Oracle has come under fire after it quietly acknowledged a cyberattack on its public cloud infrastructure, resulting in the theft of customer data. A class action, Michael Toikach, individually and on behalf of all others similarly situated, Plaintiff v. Oracle Corporation, has been filed in Texas.
Iain Thomson reports in The Register that this admission contradicts Oracle’s initial public denials following online claims of a breach.
Along with the class action, the incident has triggered internal investigations and external scrutiny. It raises serious concerns about cloud security, corporate transparency, and Oracle’s legal obligations.
In late March, a hacker known as “rose87168” claimed to have breached Oracle’s login servers, stealing around six million records containing sensitive customer data, including security keys and credentials.
The stolen data, allegedly affecting thousands of organizations, was listed for sale on a cybercrime forum. Oracle initially denied the breach.
However, cybersecurity experts verified the stolen data’s authenticity, tracing the breach to an unpatched vulnerability (CVE-2021-35587) in Oracle Access Manager.
Oracle has since begun quietly notifying some affected customers and brought in the cybersecurity firm CrowdStrike to investigate. The company claimed the compromised server contained outdated data from eight years ago, although at least one customer reported theft of login data from 2024.
The FBI is now reportedly involved. Notably, this breach is separate from another incident involving Oracle Health, which the company has yet to address.
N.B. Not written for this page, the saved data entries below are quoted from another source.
Definition with_alloc (alloc : option Z) (sz : Z) (y : YV12_BUFFER_CONFIG) : YV12_BUFFER_CONFIG :=
  {| y_width := y_width y; uv_width := uv_width y; y_height := y_height y; uv_height := uv_height y;
     y_crop_width := y_crop_width y; uv_crop_width := uv_crop_width y; y_crop_height := y_crop_height y;
     uv_crop_height := uv_crop_height y; y_stride := y_stride y; uv_stride := uv_stride y; y_buffer := y_buffer y;
     u_buffer := u_buffer y; v_buffer := v_buffer y; use_external_reference_buffers := use_external_reference_buffers y;
     buffer_alloc := alloc; buffer_alloc_sz := sz; yv_border := yv_border y; yv_frame_size := yv_frame_size y;
     yv_subsampling_x := yv_subsampling_x y; yv_subsampling_y := yv_subsampling_y y; yv_highbitdepth := yv_highbitdepth y;
     yv_corrupted := yv_corrupted y |}.

(** The callback for memory, when there is one: the address and the size of what it
    gives. *)
Definition fb_callback : Type := Z -> option (Z * Z).

(** The error code, the buffer and the heap afterwards; [None] frees a block that is not
    live. *)
Definition realloc_frame_buffer_aligned (h : heap) (ybf : YV12_BUFFER_CONFIG) (s : yv_shape) (cb : option fb_callback)
  : option (aom_codec_err_t * YV12_BUFFER_CONFIG * heap) :=
  let frame_size := shape_frame_size s in
  if AOM_MAX_ALLOCABLE_MEMORY / REF_FRAMES <? frame_size then Some (AOM_CODEC_MEM_ERROR, ybf, h) else
  match cb with
  | Some cb =>
      let external_frame_size := frame_size + 31 in
      match cb external_frame_size with
      | None => Some (AOM_CODEC_MEM_ERROR, ybf, h)
      | Some (data, size) =>
          if (data =? 0) || (size <? external_frame_size) then Some (AOM_CODEC_MEM_ERROR, ybf, h)
          else Some (AOM_CODEC_OK, place_planes s (aom_align_addr data 32) (buffer_alloc_sz ybf), h)
      end
  | None =>
      if buffer_alloc_sz ybf <? frame_size then
        h ← aom_free h (buffer_alloc ybf);
        match aom_memalign h 32 frame_size with
        | (None, h) => Some (AOM_CODEC_MEM_ERROR, with_alloc None 0 ybf, h)
        | (Some x, h) => Some (AOM_CODEC_OK, place_planes s x frame_size, h)
        end
      else
        x ← buffer_alloc ybf; Some (AOM_CODEC_OK, place_planes s x (buffer_alloc_sz ybf), h)
  end.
Oracle’s failure to disclose the breach promptly may also put it at odds with data protection laws like the General Data Protection Regulation (GDPR), which could result in a fine of up to four percent of global revenue.
Legal teams advising clients on cloud services should evaluate contractual obligations regarding data security and disclosure timelines. Firms should also monitor evolving legal risks around data privacy laws such as GDPR and Health Insurance Portability and Accountability Act (HIPAA) to guide clients facing similar incidents or regulatory scrutiny.